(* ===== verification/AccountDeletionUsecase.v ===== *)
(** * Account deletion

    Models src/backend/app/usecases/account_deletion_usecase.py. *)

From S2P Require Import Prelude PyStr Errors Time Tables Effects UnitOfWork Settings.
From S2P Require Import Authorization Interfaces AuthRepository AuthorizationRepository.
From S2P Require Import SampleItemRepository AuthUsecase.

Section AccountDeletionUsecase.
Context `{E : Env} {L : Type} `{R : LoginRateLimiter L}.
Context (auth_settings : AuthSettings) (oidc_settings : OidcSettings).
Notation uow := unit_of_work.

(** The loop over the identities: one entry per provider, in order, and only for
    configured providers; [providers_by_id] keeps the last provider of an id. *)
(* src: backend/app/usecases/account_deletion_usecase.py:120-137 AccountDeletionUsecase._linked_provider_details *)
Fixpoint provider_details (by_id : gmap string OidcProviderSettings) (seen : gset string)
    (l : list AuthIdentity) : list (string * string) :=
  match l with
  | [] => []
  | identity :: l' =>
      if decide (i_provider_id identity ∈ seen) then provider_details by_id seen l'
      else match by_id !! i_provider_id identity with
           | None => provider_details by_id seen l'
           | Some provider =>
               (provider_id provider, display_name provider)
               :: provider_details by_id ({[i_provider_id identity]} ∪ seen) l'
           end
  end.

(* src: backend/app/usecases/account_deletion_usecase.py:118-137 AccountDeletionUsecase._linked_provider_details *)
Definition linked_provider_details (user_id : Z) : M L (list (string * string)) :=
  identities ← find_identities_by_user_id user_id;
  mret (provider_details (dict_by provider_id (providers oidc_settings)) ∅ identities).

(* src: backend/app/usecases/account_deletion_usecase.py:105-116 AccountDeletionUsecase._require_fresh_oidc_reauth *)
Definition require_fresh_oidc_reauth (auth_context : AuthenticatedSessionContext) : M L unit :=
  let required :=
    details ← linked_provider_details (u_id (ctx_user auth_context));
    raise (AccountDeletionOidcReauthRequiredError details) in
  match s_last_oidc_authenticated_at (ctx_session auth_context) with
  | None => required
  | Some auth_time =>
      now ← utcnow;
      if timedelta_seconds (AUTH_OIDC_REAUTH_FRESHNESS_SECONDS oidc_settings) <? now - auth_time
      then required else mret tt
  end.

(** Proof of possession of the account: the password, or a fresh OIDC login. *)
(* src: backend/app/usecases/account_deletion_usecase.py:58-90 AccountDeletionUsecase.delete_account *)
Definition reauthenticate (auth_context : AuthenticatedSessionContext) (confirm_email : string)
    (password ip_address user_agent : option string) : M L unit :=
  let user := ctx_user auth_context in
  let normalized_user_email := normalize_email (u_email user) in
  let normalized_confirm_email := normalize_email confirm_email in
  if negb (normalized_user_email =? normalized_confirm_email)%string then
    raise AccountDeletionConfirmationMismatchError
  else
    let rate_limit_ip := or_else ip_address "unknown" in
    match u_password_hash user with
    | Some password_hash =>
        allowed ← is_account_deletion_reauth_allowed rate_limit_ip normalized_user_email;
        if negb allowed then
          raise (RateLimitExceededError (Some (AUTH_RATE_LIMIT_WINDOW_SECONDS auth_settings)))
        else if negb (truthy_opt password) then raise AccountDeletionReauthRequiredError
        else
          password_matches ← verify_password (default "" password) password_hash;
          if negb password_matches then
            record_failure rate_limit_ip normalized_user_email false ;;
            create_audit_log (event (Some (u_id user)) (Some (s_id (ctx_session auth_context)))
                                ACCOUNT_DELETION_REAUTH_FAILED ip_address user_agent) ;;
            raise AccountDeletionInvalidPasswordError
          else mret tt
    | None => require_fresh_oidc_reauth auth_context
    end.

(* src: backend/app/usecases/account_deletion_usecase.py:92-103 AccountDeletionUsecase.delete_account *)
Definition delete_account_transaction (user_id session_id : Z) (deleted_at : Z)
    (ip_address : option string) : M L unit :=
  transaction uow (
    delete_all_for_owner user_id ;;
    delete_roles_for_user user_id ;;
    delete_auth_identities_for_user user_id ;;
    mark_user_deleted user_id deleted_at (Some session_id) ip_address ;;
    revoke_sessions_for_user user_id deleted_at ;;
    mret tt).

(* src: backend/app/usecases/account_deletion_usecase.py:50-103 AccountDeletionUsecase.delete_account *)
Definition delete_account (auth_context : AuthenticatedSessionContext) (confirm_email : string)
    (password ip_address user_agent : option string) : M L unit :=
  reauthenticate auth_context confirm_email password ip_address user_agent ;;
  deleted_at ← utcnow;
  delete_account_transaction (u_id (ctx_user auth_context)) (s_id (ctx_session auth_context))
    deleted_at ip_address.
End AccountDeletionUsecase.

+++

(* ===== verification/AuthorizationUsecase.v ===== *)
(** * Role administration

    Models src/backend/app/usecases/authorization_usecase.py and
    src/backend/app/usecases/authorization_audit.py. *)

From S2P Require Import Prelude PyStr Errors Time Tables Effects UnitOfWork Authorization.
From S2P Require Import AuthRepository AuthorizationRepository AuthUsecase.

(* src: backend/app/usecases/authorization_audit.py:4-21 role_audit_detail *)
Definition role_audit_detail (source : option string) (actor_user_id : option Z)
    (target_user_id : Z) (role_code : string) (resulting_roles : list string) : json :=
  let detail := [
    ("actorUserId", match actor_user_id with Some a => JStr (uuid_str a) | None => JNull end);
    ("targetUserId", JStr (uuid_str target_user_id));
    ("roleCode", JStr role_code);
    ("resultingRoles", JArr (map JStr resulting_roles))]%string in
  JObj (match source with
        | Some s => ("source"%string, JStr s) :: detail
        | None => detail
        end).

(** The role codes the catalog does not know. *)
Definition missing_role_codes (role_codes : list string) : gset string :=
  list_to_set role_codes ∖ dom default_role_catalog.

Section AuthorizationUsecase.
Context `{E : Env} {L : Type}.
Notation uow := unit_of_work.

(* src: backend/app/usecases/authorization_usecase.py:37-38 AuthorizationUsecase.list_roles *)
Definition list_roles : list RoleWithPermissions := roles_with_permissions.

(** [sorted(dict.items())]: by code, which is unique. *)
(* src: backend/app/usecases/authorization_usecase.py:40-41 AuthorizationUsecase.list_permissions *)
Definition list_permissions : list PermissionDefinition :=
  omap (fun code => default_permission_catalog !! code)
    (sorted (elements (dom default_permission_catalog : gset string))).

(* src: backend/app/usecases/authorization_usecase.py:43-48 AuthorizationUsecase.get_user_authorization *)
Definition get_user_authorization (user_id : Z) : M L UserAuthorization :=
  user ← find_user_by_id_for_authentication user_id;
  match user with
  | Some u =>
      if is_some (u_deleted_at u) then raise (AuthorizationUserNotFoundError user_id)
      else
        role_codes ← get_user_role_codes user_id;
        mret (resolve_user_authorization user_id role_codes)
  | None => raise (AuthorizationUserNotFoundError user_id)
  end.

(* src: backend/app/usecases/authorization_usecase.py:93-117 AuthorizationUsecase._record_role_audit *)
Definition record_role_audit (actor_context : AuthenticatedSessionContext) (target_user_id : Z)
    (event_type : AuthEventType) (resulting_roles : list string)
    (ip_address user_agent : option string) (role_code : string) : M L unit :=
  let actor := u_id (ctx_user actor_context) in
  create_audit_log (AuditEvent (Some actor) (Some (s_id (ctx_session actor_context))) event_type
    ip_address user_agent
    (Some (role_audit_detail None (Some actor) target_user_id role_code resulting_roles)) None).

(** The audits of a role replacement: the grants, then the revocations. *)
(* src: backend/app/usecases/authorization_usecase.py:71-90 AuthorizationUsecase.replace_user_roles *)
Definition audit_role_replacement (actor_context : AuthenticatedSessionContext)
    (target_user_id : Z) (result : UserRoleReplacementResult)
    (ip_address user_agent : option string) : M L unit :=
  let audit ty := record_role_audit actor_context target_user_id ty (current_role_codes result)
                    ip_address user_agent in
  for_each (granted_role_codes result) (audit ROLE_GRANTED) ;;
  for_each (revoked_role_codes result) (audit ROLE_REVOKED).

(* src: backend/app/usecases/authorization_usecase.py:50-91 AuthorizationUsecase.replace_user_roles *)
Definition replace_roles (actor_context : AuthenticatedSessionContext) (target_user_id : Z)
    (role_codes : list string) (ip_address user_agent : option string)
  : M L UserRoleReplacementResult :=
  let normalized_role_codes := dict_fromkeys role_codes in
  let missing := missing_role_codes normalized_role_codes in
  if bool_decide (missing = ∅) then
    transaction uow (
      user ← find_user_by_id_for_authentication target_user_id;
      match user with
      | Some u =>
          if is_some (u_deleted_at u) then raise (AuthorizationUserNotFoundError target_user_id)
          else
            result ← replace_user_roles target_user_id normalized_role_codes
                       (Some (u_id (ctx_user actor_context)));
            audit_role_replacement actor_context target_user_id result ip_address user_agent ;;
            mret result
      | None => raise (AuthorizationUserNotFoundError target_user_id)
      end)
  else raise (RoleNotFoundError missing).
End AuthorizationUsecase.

+++

• TASK DESCRIPTION:
Locate and copy each line in the data above that includes the word "gset".

• WRITTEN RESPONSE:
Fixpoint provider_details (by_id : gmap string OidcProviderSettings) (seen : gset string)
Definition missing_role_codes (role_codes : list string) : gset string :=
    (sorted (elements (dom default_permission_catalog : gset string))).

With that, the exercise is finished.